Saved data entries:
▶

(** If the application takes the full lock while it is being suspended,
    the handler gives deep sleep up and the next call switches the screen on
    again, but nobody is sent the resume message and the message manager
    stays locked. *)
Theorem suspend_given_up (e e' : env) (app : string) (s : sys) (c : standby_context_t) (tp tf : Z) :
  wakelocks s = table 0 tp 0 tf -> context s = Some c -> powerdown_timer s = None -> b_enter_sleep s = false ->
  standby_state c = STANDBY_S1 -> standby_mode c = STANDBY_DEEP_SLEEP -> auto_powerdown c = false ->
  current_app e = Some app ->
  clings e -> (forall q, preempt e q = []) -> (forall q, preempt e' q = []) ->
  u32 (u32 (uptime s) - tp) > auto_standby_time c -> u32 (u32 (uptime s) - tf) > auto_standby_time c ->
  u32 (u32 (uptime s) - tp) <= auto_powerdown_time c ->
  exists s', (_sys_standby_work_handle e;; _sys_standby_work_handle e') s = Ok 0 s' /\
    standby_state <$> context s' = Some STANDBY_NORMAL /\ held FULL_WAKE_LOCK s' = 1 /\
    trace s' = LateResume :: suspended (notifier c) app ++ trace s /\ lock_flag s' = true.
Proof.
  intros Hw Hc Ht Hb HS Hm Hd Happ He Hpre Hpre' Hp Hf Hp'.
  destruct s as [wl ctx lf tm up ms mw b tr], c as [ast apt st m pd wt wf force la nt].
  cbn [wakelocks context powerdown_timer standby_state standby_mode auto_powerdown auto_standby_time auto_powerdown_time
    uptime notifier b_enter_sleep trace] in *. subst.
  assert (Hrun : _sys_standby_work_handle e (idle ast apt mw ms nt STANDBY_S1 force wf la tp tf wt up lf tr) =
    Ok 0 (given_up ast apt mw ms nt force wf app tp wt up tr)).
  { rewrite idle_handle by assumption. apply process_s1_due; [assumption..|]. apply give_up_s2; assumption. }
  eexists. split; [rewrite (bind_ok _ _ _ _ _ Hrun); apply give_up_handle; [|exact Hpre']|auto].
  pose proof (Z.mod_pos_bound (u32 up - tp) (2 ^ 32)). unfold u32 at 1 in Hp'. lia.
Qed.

◀

TASK TO CARRY OUT:
Would you please set down the lines from the one with "eexists. split; [rewrite" to the end of the data above, exactly and without any other lines?

OUTPUT OF THE EXERCISE:
  eexists. split; [rewrite (bind_ok _ _ _ _ _ Hrun); apply give_up_handle; [|exact Hpre']|auto].
  pose proof (Z.mod_pos_bound (u32 up - tp) (2 ^ 32)). unfold u32 at 1 in Hp'. lia.
Qed.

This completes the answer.